Beberapa bahan pengawet diperbolehkan untuk di pakai, namun kurang aman jika digunakan secara berlebihan. Bahan-bahan pengawet tersebut antara lain sebagai berikut:

  1. Asam Benzoat (acidum benzoicum)
  2. Kalsium Benzoat
  3. Sulfur Dioksida
  4. Kalium Nitrit
  5. Kalsium Propionat/Natrium Propionat
  6. Natrium Sulfat
  7. Asam Sorbat
  8. Zat Pewarna

c. Pengasapan

Proses pengasapan termasuk jenis pengawetan secara kimia. Bahan-bahan kimia dalam asap dapat berfungsi sebagai pengawet makanan. Efek pengawetan berasal dari kontak antara komponen asap hasil pembakaran kayu dengan bahan pangan yang diasap. Komponen yang terdapat dalam asap adalah senyawa antimikroba dan komponen antioksidan. Biasanya teknik pengasapan didahului dengan proses pengeringan dan pengasinan. Sebagai contoh ikan asap dan telur asin bakar.

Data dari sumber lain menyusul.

(** C4: when the first [Download] answers [metainfoclient.ErrNotFound],
    that call is the only one [downloadMetaInfo] makes (one attempt, no
    sleep) and the result is [storage.ErrNotFound]. *)
Theorem downloadMetaInfo_not_found_short_circuit (w : W) :
  List.find is_download (trace_of (interp h (downloadMetaInfo a namespace name) w))
    = Some (EvDownload namespace name (Err metainfoclient_ErrNotFound)) ->
  trace_of (interp h (downloadMetaInfo a namespace name) w)
    = [EvDownload namespace name (Err metainfoclient_ErrNotFound)] /\
  count_downloads (trace_of (interp h (downloadMetaInfo a namespace name) w)) = 1%nat /\
  count_sleeps (trace_of (interp h (downloadMetaInfo a namespace name) w)) = 0%nat /\
  result_of (interp h (downloadMetaInfo a namespace name) w) = Err storage_ErrNotFound.
Proof.
  unfold downloadMetaInfo.
  destruct (Z.to_nat (UnavailableMetaInfoRetries (config a))) as [| n].
  - rewrite downloadMetaInfo_loop_O. discriminate.
  - rewrite downloadMetaInfo_loop_S. cbv zeta. simpl.
    destruct (h _ (Download namespace name) w) as [[mi | e] w1]; [discriminate |].
    destruct (decide (e = metainfoclient_ErrNotFound)) as [-> | Hne]; [done |].
    destruct (interp h _ w1) as [[r' w2] tr]. simpl. intros [=]. done.
Qed.

End Fetch.

(** ** Runs *)

Lemma runs_Ret_inv {A : Type} (a : A) tr p' :
  runs (Ret a) tr p' -> tr = [] /\ p' = Ret a.
Proof. destruct tr; simpl; [by intros <- | done]. Qed.

Lemma runs_app {A : Type} (p p1 p2 : Prog A) tr1 tr2 :
  runs p tr1 p1 -> runs p1 tr2 p2 -> runs p (tr1 ++ tr2) p2.
Proof.
  revert p. induction tr1 as [| ev tr1 IH]; intros p; simpl.
  - by intros ->.
  - destruct p as [a | X e k]; [done |].
    intros (x & -> & H) H2. exists x. split; [done |]. by apply IH.
Qed.

Lemma runs_snoc {A X : Type} (p : Prog A) tr (e : Eff X) k x :
  runs p tr (Vis e k) -> runs p (tr ++ [observe e x]) (k x).
Proof.
  intros H. apply (runs_app _ _ _ _ _ H). simpl. by exists x.
Qed.

(** What [interp] records is a run, in whatever environment. *)
Lemma interp_runs {W A : Type} (h : handler W) (p : Prog A) (w : W) :
  runs p (trace_of (interp h p w)) (Ret (result_of (interp h p w))).
Proof.
  revert w. induction p as [a | X e k IH]; intros w; simpl; [done |].
  destruct (h X e w) as [x w1]. specialize (IH x w1).
  destruct (interp h (k x) w1) as [[a w2] tr]. by exists x.
Qed.
(** * Commerce core of the store backend: stock ledger, cart pricing,
      checkout and order lifecycle.

    Shallow embedding of [src/models/Product.js], [src/models/Cart.js],
    [src/models/Order.js] and of [createOrder] / [cancelOrder] in
    [src/controllers/order.controller.js]; further on, of the virtuals,
    slug and rating summary of the product model and of
    [src/models/Wishlist.js] with [moveWishlistItemToCart].

    Conventions of the embedding:
    - money ([Number] fields holding prices and totals) is an exact
      rational [Q], compared with [==]; binary64 rounding is outside the
      model;
    - quantities and instants (milliseconds since the epoch) are [Z];
    - a JavaScript value that may be [undefined]/[null] is an [option];
    - ObjectIds are compared through [toString()], so an id is a [string];
    - a Mongoose document is the record of its fields, as [findOne]
      loads it: cart lines hold product ids.  [populate] is a lookup in
      the product collection restricted to the paths it selects;
    - Mongoose behaviour the code depends on is written out where it
      shows: a nested path ([coupon]) is an object even when nothing is
      set in it; a schema default ([priceAdjustment: 0]) is stored with
      the value it completes; a [Number] path does not take [NaN] and
      keeps its value; [save()] validates before it runs the pre-save
      hooks. *)

From Stdlib Require Import ZArith QArith Qround String Ascii List Bool.
From Stdlib Require Import Lia Lqa.
Import ListNotations.
(** What [resolve_location] does once the search gave no candidate with
    an identifier or a coordinate. *)
Lemma resolve_location_fallback_run (e : env) (query : string) (w : world)
    (items : pyval) (candidates : list pyval) :
  bvg_api e (List.length (requests w)) "/locations" (search_params query) = HttpOk items ->
  py_iter items = Ok candidates ->
  Forall (fun x => normalize_stop_id x = Ok None) candidates ->
  Forall (fun x => extract_coords float_of_str x = Ok None) candidates ->
  resolve_location float_of_str e query w =
    (match nominatim_api e (S (List.length (requests w))) query with
     | HttpOk data => geocoded float_of_str query data
     | HttpStatus code _ => Raise (HTTPStatusError code)
     | HttpTransport name => Raise (RequestError name)
     end,
     with_request (with_request w (ReqBvg "/locations" (search_params query)))
       (ReqNominatim query)).
Proof.
  intros Hapi Hiter Hids Hcoords.
  unfold resolve_location, bvg_get.
  unfold bind at 1 2 3. unfold request_count at 1. unfold log_request at 1.
  fold (search_params query). rewrite Hapi.
  unfold ret at 1. unfold bind at 1. unfold lift at 1. rewrite Hiter.
  unfold bind at 1. unfold lift at 1.
  rewrite (first_stop_candidate_none float_of_str query Hids).
  unfold bind at 1. unfold lift at 1.
  rewrite (first_coord_candidate_none query Hcoords).
  unfold bind at 1. unfold request_count at 1.
  unfold bind at 1. unfold log_request at 1.
  cbn [requests]. rewrite length_app. cbn [List.length].
  replace (List.length (requests w) + 1)%nat with (S (List.length (requests w))) by lia.
  unfold with_request. cbn [email_notifications reminder_logs outbox requests].
  destruct (nominatim_api e (S (List.length (requests w))) query); reflexivity.
Qed.
(** * worker-fullstack: the request router of [src/server/index.ts]

    The module builds one Hono application, registers three GET routes on
    it and exports it:

      - [GET /api/health]  answers [c.json({status, message})];
      - [GET /api/hello]   answers [c.json({message})];
      - [GET *]            runs [serveStatic({ root: './' })].

    The route table, the two handlers and the order of registration are
    transcribed from the module.  What the module imports from the [hono]
    package -- [new Hono()], [app.get], [c.json], the dispatch of
    [app.fetch] with its error and not-found handlers, and the
    [serveStatic] middleware of [hono/cloudflare-workers] -- is embedded
    next to it, one definition per framework function, so that the
    exported [app] can be run on requests.  The static files belong to
    the hosting platform and are held in the environment; the two pure
    helpers of the middleware (which file a path stands for, which media
    type a file name has) are an interface the development is stated
    over. *)

From Stdlib Require Import String Ascii List Bool Arith Lia.
Import ListNotations.
Open Scope string_scope.

(** ** HTTP messages *)

Definition Headers := list (string * string).

(** A request as Hono presents it to the router and the handlers:
    [req_path] is [c.req.path], the path component of the URL with the
    query string removed and its percent escapes decoded as [getPath]
    does, so [/api/%68ello] arrives here as [/api/hello]. *)
Record Request := mkRequest {
  req_method  : string;   (* as the Fetch API hands it over: "GET", "POST", ... *)
  req_path    : string;   (* the path the router matches on *)
  req_headers : Headers;
  req_body    : string
}.

(** A body is a byte string; [None] is the [null] body of
    [new Response(null, ...)]. *)
Record Response := mkResponse {
  res_status  : nat;
  res_headers : Headers;
  res_body    : option string
}.

Fixpoint get_header (name : string) (hs : Headers) : option string :=
  match hs with
  | [] => None
  | (k, v) :: rest => if String.eqb k name then Some v else get_header name rest
  end.

Definition content_type (r : Response) : option string :=
  get_header "content-type" (res_headers r).

(** ** JSON values and [JSON.stringify]

    Only objects and strings occur in the module. *)

Inductive JValue :=
| JString (s : string)
| JObject (members : JMembers)
with JMembers :=
| JEnd
| JMember (key : string) (value : JValue) (rest : JMembers).

Definition dquote : ascii := "034"%char.
Definition backslash : ascii := "\"%char.

Definition hex_digit (n : nat) : ascii :=
  if Nat.ltb n 10 then ascii_of_nat (48 + n) else ascii_of_nat (87 + n).

(** One character of a quoted JSON string. *)
Definition json_escape (c : ascii) : string :=
  let n := nat_of_ascii c in
  if Nat.eqb n 34 then String backslash (String dquote "")
  else if Nat.eqb n 92 then String backslash (String backslash "")
  else if Nat.eqb n 8 then String backslash "b"
  else if Nat.eqb n 9 then String backslash "t"
  else if Nat.eqb n 10 then String backslash "n"
  else if Nat.eqb n 12 then String backslash "f"
  else if Nat.eqb n 13 then String backslash "r"
  else if Nat.ltb n 32 then
    String backslash
      ("u00" ++ String (hex_digit (n / 16)) (String (hex_digit (n mod 16)) ""))
  else String c "".

Fixpoint json_escape_all (s : string) : string :=
  match s with
  | EmptyString => ""
  | String c rest => json_escape c ++ json_escape_all rest
  end.

Definition json_quote (s : string) : string :=
  String dquote (json_escape_all s ++ String dquote "").
(** [func (r *resolver) Resolve(_, m)]; the URL is what
    [fmt.Sprintf("https://%s/agora/resolve/%s", domain, ...)] prints. *)
Definition Resolve (m : Ingestion.bytes) : error + AgoraDataUrl :=
  match mapping !! AppIndex m with
  | None => inl ErrNotFound
  | Some domain =>
      inr (mkAgoraDataUrl
             (String.append "https://"
                (String.append domain
                   (String.append "/agora/resolve/" (EncodeToString m)))))
  end.

End Resolver.

End StaticResolver.

(** ** pkg/transaction/server/server.go *)

Module TransactionServer.

Abbreviation bytes := Ingestion.bytes.

#[global] Instance error_eq_dec : EqDecision error.
Proof. solve_decision. Defined.

(** The gRPC codes the server answers with, and [status.Error(c, msg)]. *)
Inductive Code : Type := InvalidArgument | NotFound | Internal.

Record Status : Type := mkStatus {
  code : Code;
  message : string;
}.

(** [http.StatusNotFound]. *)
Definition StatusNotFound : Z := 404.

(** [data.ErrNotFound]. *)
Definition dataErrNotFound : error := Sentinel "data" "ErrNotFound".

(** The messages of the transaction service.  A field that is a pointer
    in Go and may be nil is an [option]. *)
Record TransactionHash : Type := mkTransactionHash {
  hashValue : bytes;
}.

Record SubmitSendRequest : Type := mkSubmitSendRequest {
  TransactionXdr : bytes;
}.

Record SubmitSendResponse : Type := mkSubmitSendResponse {
  sendHash : TransactionHash;
  sendLedger : Z;
  sendResultXdr : bytes;
}.

Record GetTransactionRequest : Type := mkGetTransactionRequest {
  reqTransactionHash : option TransactionHash;
}.

Inductive Direction : Type := ASC | DESC | OtherDirection (n : Z).

Record GetHistoryRequest : Type := mkGetHistoryRequest {
  reqAccountId : option string;
  reqDirection : Direction;
  reqCursor : option bytes;
}.

Inductive State : Type := UNKNOWN | SUCCESS.

Section Server.

(** [common.AgoraData]. *)
Variable AgoraData : Type.

Record HistoryItem : Type := mkHistoryItem {
  Hash : TransactionHash;
  ResultXdr : bytes;
  EnvelopeXdr : bytes;
  Cursor : option bytes;
  AgoraDataUrl : option StaticResolver.AgoraDataUrl;
  AgoraDataOf : option AgoraData;
}.

Record GetTransactionResponse : Type := mkGetTransactionResponse {
  state : State;
  Ledger : Z;
  Item : HistoryItem;
}.

Record GetHistoryResponse : Type := mkGetHistoryResponse {
  Items : list HistoryItem;
}.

D. Penyajian dan Pengemasan

Penyajian dan kemasan selain memberikan manfaat sebagai wadah penyajian produk juga berhubungan dengan cara menampilkan produk atau hasil olahan pangan agar lebih menarik. Kemasan yang menarik akan menjadi daya pikat terhadap konsumen untuk membeli produk hasil pengolahan pangan. Pengetahuan tentang jenis penyajian dan pengemasan telah diuraikan pada subbab sebelumnya. Pada prinsipnya, bahan penyajian dan pengemasan untuk produk pengolahan pangan setengah jadi tidak jauh berbeda dengan penyajian dan pengemasan olahan pangan makanan. Perbedaannya hanya pada pengemasan produk pengolahan pangan setengah jadi hendaknya kedap udara. Ttujuannya agar makanan yang disimpan dapat bertahan lama dan produk tidak mudah terkontaminasi bakteri.

Umumnya kemasan produk pengolahan pangan setengah jadi yang digunakan adalah plastik yang di pres atau ujung plastik dibakar dengan api lilin. Kemasan plastik pada produk pengolahan pangan setengah jadi ini terkesan biasa saja.